[Task brief]
Using the listing below, copy exactly the lines from the one containing "STR_MODULE | STR_REDACTED_AUTH" to the one containing "Definition DEFAULT_MAX_ALLOC : Z", both lines included, and no others.
*** Information supplied ***
(* ===== verification/ConfigWire.v ===== *)
(** The configuration frame of src/shared/config.c and the table of
    src/shared/config.h it is generated from.

    In the sources one table of entries [X(member, type, default, KIND)]
    declares the members of the struct, assigns their defaults and generates
    the send and receive sequences.  Here the table is a value: a [Config] maps
    member names to values, and [send_field] and [recv_field] dispatch on the
    kind as the macros [CONFIG_SEND_<KIND>] and [CONFIG_RECV_<KIND>] do. *)

From stdpp Require Import gmap strings.
From S2P Require Import Prelude Alloc DataBuf CStr Paths Basis FilterParse FilterRules Transport Session Wp Names.

#[local] Open Scope string_scope.
#[local] Open Scope list_scope.
#[local] Open Scope Z_scope.

(** config.h [IdentityMap] *)
Record IdentityMap := MkIdMap { id_from : Z; id_from_hi : Z; id_to : Z; to_name : option (list byte) }.

(** The values of the members.  Integer members of every width are [VInt],
    pointers to strings [VStr]. *)
Inductive value :=
| VBool (b : bool)
| VInt (z : Z)
| VStr (s : option (list byte))
| VStrs (l : list (list byte))
| VBasis (l : list (Z * list byte))
| VIds (l : list IdentityMap)
| VRules (r : option FilterRuleList).

Abbreviation Config := (gmap string value).
Definition get_bool (c : Config) (n : string) : bool := match c !! n with Some (VBool b) => b | _ => false end.
Definition get_int (c : Config) (n : string) : Z := match c !! n with Some (VInt z) => z | _ => 0 end.
Definition get_str (c : Config) (n : string) : option (list byte) := match c !! n with Some (VStr s) => s | _ => None end.
Definition get_strs (c : Config) (n : string) : list (list byte) := match c !! n with Some (VStrs l) => l | _ => [] end.
Definition get_basis (c : Config) (n : string) : list (Z * list byte) := match c !! n with Some (VBasis l) => l | _ => [] end.
Definition get_ids (c : Config) (n : string) : list IdentityMap := match c !! n with Some (VIds l) => l | _ => [] end.

(** The wire kinds.  [RAW] carries the size of the member's type and whether it
    is signed; the block kinds carry the name of their count member. *)
Inductive kind :=
| BOOL | BOOL_8BIT | INT | RAW (width : nat) (signed : bool) | RAW_MAXALLOC | DERIVED_DELTA
| STR | STR_OPT | STR_KEEP | STR_MODULE | STR_REDACTED_AUTH
| INT_CHECKSUM_ALGO | INT_COMPRESSION_ALGO | SUPERMODE | INT_IDENTITY
| INT_SKIPCOUNT | INT_BASISCOUNT | INT_IDMAPCOUNT
| BOOL_XATTR_DERIVE | COPY_AS_PRESENCE | COPY_AS_ID
| BLOCK_SKIP_SUFFIXES | BLOCK_BASIS | BLOCK_IDMAP (count : string) | BLOCK_PROTECT_RULES.

Record field := X { f_name : string; f_default : value; f_kind : kind }.

Definition PROTOCOL_VERSION : list byte := cs "2.29.0".
Definition DEFAULT_MAX_ALLOC : Z := 1024 * 1024 * 1024.
Definition MAX_SERVER_ALLOC : Z := 256 * 1024 * 1024.
Definition DEFAULT_CHUNK_SIZE : Z := 10 * 1024 * 1024.
Definition DELTA_BLOCK_SIZE_DEFAULT : Z := 8192.
Definition DELTA_MAX_FILE_SIZE : Z := 256 * 1024 * 1024.
Definition MAX_BASIS_DIRS : Z := 64.
Definition MAX_FILTER_RULES : Z := 1024.
Definition MAX_FILTER_BYTES : Z := 256 * 1024.
Definition MAX_PROTECT_PATTERN_LEN : Z := 8192.
Definition MAX_SKIP_COMPRESS_SUFFIXES : Z := 256.
Definition MAX_CONFIG_STRING_BYTES : Z := 1024 * 1024.
Definition IDENTITY_MATCH_ANY : Z := -1.
Definition IDENTITY_MATCH_UNNAMED : Z := -2.
Definition IDENTITY_CURRENT : Z := -1.
Definition MAX_IDENTITY_MAP : Z := 128.

(** Entries of the most frequent kind. *)
Definition flag (n : string) : field := X n (VBool false) BOOL.
Definition NULL : value := VStr None.

Definition CONFIG_WIRE_CORE_FIELDS : list field :=
  [X "eight_bit_output" (VBool false) BOOL_8BIT; X "max_alloc" (VInt DEFAULT_MAX_ALLOC) RAW_MAXALLOC;
   X "send_directory" NULL STR; X "receive_root_directory" NULL STR;
   flag "save_to_disk"; flag "use_multithreading"; flag "use_chunk_serialization"; flag "use_compression";
   flag "use_metadata"; flag "use_executability"; X "compression_level" (VInt 5) INT;
   X "chunk_size" (VInt DEFAULT_CHUNK_SIZE) (RAW 8 false); flag "use_sendfile"; flag "dry_run"].
Definition CONFIG_WIRE_DELTA_FIELDS : list field :=
  [flag "use_delete"; flag "use_incremental"; flag "size_only"; flag "ignore_times";
   X "use_delta" (VBool false) DERIVED_DELTA; X "delta_block_size" (VInt DELTA_BLOCK_SIZE_DEFAULT) (RAW 4 false);
   X "delta_max_file_size" (VInt DELTA_MAX_FILE_SIZE) (RAW 8 false)].
Definition CONFIG_WIRE_FILE_OPTIONS_FIELDS : list field :=
  [flag "backup"; X "backup_dir" NULL STR_OPT; flag "remove_source_files"; flag "follow_symlinks"; flag "copy_links";
   flag "safe_links"; flag "copy_unsafe_links"; flag "preserve_hard_links"; flag "preserve_acls"; flag "preserve_xattrs";
   flag "preserve_devices"; flag "preserve_sparse"; flag "preserve_specials"; flag "copy_devices"; flag "write_devices"].
Definition CONFIG_WIRE_SELECTION_FIELDS : list field :=
  [flag "ignore_existing"; flag "existing"; flag "update"; flag "inplace"; flag "delay_updates"; flag "append";
   flag "use_fsync"; flag "append_verify"; flag "delete_excluded"; flag "force_delete"; flag "delete_missing_args";
   flag "delete_after"; flag "preallocate"; X "max_delete" (VInt (-1)) (RAW 4 true); flag "relative";
   flag "prune_empty_dirs"; flag "mkpath"; flag "delete_during"; flag "delete_delay"].
Definition CONFIG_WIRE_RESUME_FIELDS : list field :=
  [X "temp_dir" NULL STR_OPT; flag "partial"; X "partial_dir" NULL STR_OPT; X "suffix" NULL STR_OPT;
   flag "delete_before"; flag "checksum"; X "modify_window" (VInt 0) (RAW 4 true); X "compress_choice" NULL STR_KEEP;
   X "chmod_spec" NULL STR_KEEP; flag "skip_compress_set"; X "skip_compress_count" (VInt 0) INT_SKIPCOUNT;
   X "skip_compress_suffixes" (VStrs []) BLOCK_SKIP_SUFFIXES].
Definition CONFIG_WIRE_BASIS_FIELDS : list field :=
  [X "basis_count" (VInt 0) INT_BASISCOUNT; X "basis_dirs" (VBasis []) BLOCK_BASIS; flag "verify_basis"].
Definition CONFIG_WIRE_FUZZY_FIELDS : list field := [flag "fuzzy"].
Definition CONFIG_WIRE_CHECKSUM_FIELDS : list field :=
  [X "checksum_algo" (VInt CHECKSUM_ALGO_DEFAULT) INT_CHECKSUM_ALGO; X "checksum_seed" (VInt 0) (RAW 8 false)].
Definition CONFIG_WIRE_IDENTITY_FIELDS : list field :=
  [flag "numeric_ids"; flag "chown_uid_set"; X "chown_uid" (VInt 0) INT_IDENTITY; flag "chown_gid_set";
   X "chown_gid" (VInt 0) INT_IDENTITY; X "usermap_count" (VInt 0) INT_IDMAPCOUNT;
   X "usermap" (VIds []) (BLOCK_IDMAP "usermap_count"); X "groupmap_count" (VInt 0) INT_IDMAPCOUNT;
   X "groupmap" (VIds []) (BLOCK_IDMAP "groupmap_count")].
Definition CONFIG_WIRE_METADATA_TIMES_FIELDS : list field :=
  [flag "preserve_atimes"; flag "preserve_crtimes"; flag "omit_dir_times"; flag "omit_link_times";
   flag "preserve_perms"; flag "preserve_times"; flag "preserve_owner"; flag "preserve_group"].
Definition CONFIG_WIRE_SYMLINK_TRUST_FIELDS : list field := [flag "munge_links"; flag "keep_dirlinks"].
Definition CONFIG_WIRE_XATTR_FIELDS : list field := [X "fake_super" (VBool false) BOOL_XATTR_DERIVE].
Definition CONFIG_WIRE_MODULE_FIELDS : list field := [X "module" NULL STR_MODULE].
Definition CONFIG_WIRE_DAEMON_AUTH_FIELDS : list field := [X "auth_user" NULL STR_REDACTED_AUTH].
Definition CONFIG_WIRE_ICONV_FIELDS : list field := [X "iconv_spec" NULL STR_OPT].
Definition CONFIG_WIRE_PRIVILEGE_FIELDS : list field := [X "super_mode" (VInt 0) SUPERMODE].
Definition CONFIG_WIRE_COPY_AS_FIELDS : list field :=
  [X "copy_as_set" (VBool false) COPY_AS_PRESENCE; X "copy_as_uid" (VInt 0) COPY_AS_ID; X "copy_as_gid" (VInt 0) COPY_AS_ID].
Definition CONFIG_WIRE_OUTPUT_FIELDS : list field := [flag "report_dest_info"; flag "report_stats"; flag "report_deletes"].
Definition CONFIG_WIRE_CODEC_FIELDS : list field := [X "compression_algo" (VInt COMPRESSION_ALGO_ZSTD) INT_COMPRESSION_ALGO].
Definition CONFIG_WIRE_PROTECT_FIELDS : list field := [X "protect_rules" (VRules None) BLOCK_PROTECT_RULES].

(** Every segment after the header, in wire order. *)
Definition wire_segments : list (list field) :=
  [CONFIG_WIRE_CORE_FIELDS; CONFIG_WIRE_DELTA_FIELDS; CONFIG_WIRE_FILE_OPTIONS_FIELDS; CONFIG_WIRE_SELECTION_FIELDS;
   CONFIG_WIRE_RESUME_FIELDS; CONFIG_WIRE_BASIS_FIELDS; CONFIG_WIRE_FUZZY_FIELDS; CONFIG_WIRE_CHECKSUM_FIELDS;
   CONFIG_WIRE_IDENTITY_FIELDS; CONFIG_WIRE_METADATA_TIMES_FIELDS; CONFIG_WIRE_SYMLINK_TRUST_FIELDS;
   CONFIG_WIRE_XATTR_FIELDS; CONFIG_WIRE_MODULE_FIELDS; CONFIG_WIRE_DAEMON_AUTH_FIELDS; CONFIG_WIRE_ICONV_FIELDS;
   CONFIG_WIRE_PRIVILEGE_FIELDS; CONFIG_WIRE_COPY_AS_FIELDS; CONFIG_WIRE_OUTPUT_FIELDS; CONFIG_WIRE_CODEC_FIELDS;
   CONFIG_WIRE_PROTECT_FIELDS].
Definition wire_fields : list field := concat wire_segments.
Definition CONFIG_WIRE_FIELDS : list field := X "version" (VStr (Some PROTOCOL_VERSION)) STR :: wire_fields.

(** config.c [config_set_defaults], on the serialized members *)
Definition config_defaults : Config :=
  foldr (fun f c => <[f_name f := f_default f]> c) ∅ CONFIG_WIRE_FIELDS.

(** ** The receiving side's state *)

(** The configuration being filled, the bytes charged to [ConfigStringBudget],
    and the session's [max_alloc], which the frame itself sets. *)
Record rstate := MkR { r_cfg : Config; r_used : Z; r_limit : Z }.
Definition set_member (s : rstate) (n : string) (v : value) : rstate :=
  MkR (<[n := v]> (r_cfg s)) (r_used s) (r_limit s).

(** The heap under another [max_alloc] *)
Definition with_limit (h : Heap) (limit : Z) : Heap :=
  {| max_alloc := limit; malloc_ok := @malloc_ok h; junk_byte := @junk_byte h; junk_word := @junk_word h |}.

Definition sizeof_BasisDest : Z := 16.
Definition sizeof_IdentityMap : Z := 24.
Definition BASIS_DEST_NONE : Z := 0.
Definition BASIS_DEST_COMPARE : Z := 1.
Definition BASIS_DEST_COPY : Z := 2.
Definition BASIS_DEST_LINK : Z := 3.
Definition SUPER_MODE_AUTO : Z := 0.
Definition SUPER_MODE_OFF : Z := 2.

(** The integer an enumerator of [FilterAction] stands for. *)
Definition action_int (a : FilterAction) : Z :=
  match a with
  | FILTER_ACTION_NONE => 0 | FILTER_ACTION_EXCLUDE => -1 | FILTER_ACTION_INCLUDE => 1
  | FILTER_ACTION_PROTECT => 2 | FILTER_ACTION_RISK => 3
  end.

(** The value of [width] bytes as the member's type reads it. *)
Definition raw_value (width : nat) (signed : bool) (z : Z) : Z :=
  if signed && (2 ^ (8 * Z.of_nat width - 1) <=? z) then z - 2 ^ (8 * Z.of_nat width) else z.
*** End of Information supplied ***
[Result of the task]
| STR | STR_OPT | STR_KEEP | STR_MODULE | STR_REDACTED_AUTH
| INT_CHECKSUM_ALGO | INT_COMPRESSION_ALGO | SUPERMODE | INT_IDENTITY
| INT_SKIPCOUNT | INT_BASISCOUNT | INT_IDMAPCOUNT
| BOOL_XATTR_DERIVE | COPY_AS_PRESENCE | COPY_AS_ID
| BLOCK_SKIP_SUFFIXES | BLOCK_BASIS | BLOCK_IDMAP (count : string) | BLOCK_PROTECT_RULES.

Record field := X { f_name : string; f_default : value; f_kind : kind }.

Definition PROTOCOL_VERSION : list byte := cs "2.29.0".
Definition DEFAULT_MAX_ALLOC : Z := 1024 * 1024 * 1024.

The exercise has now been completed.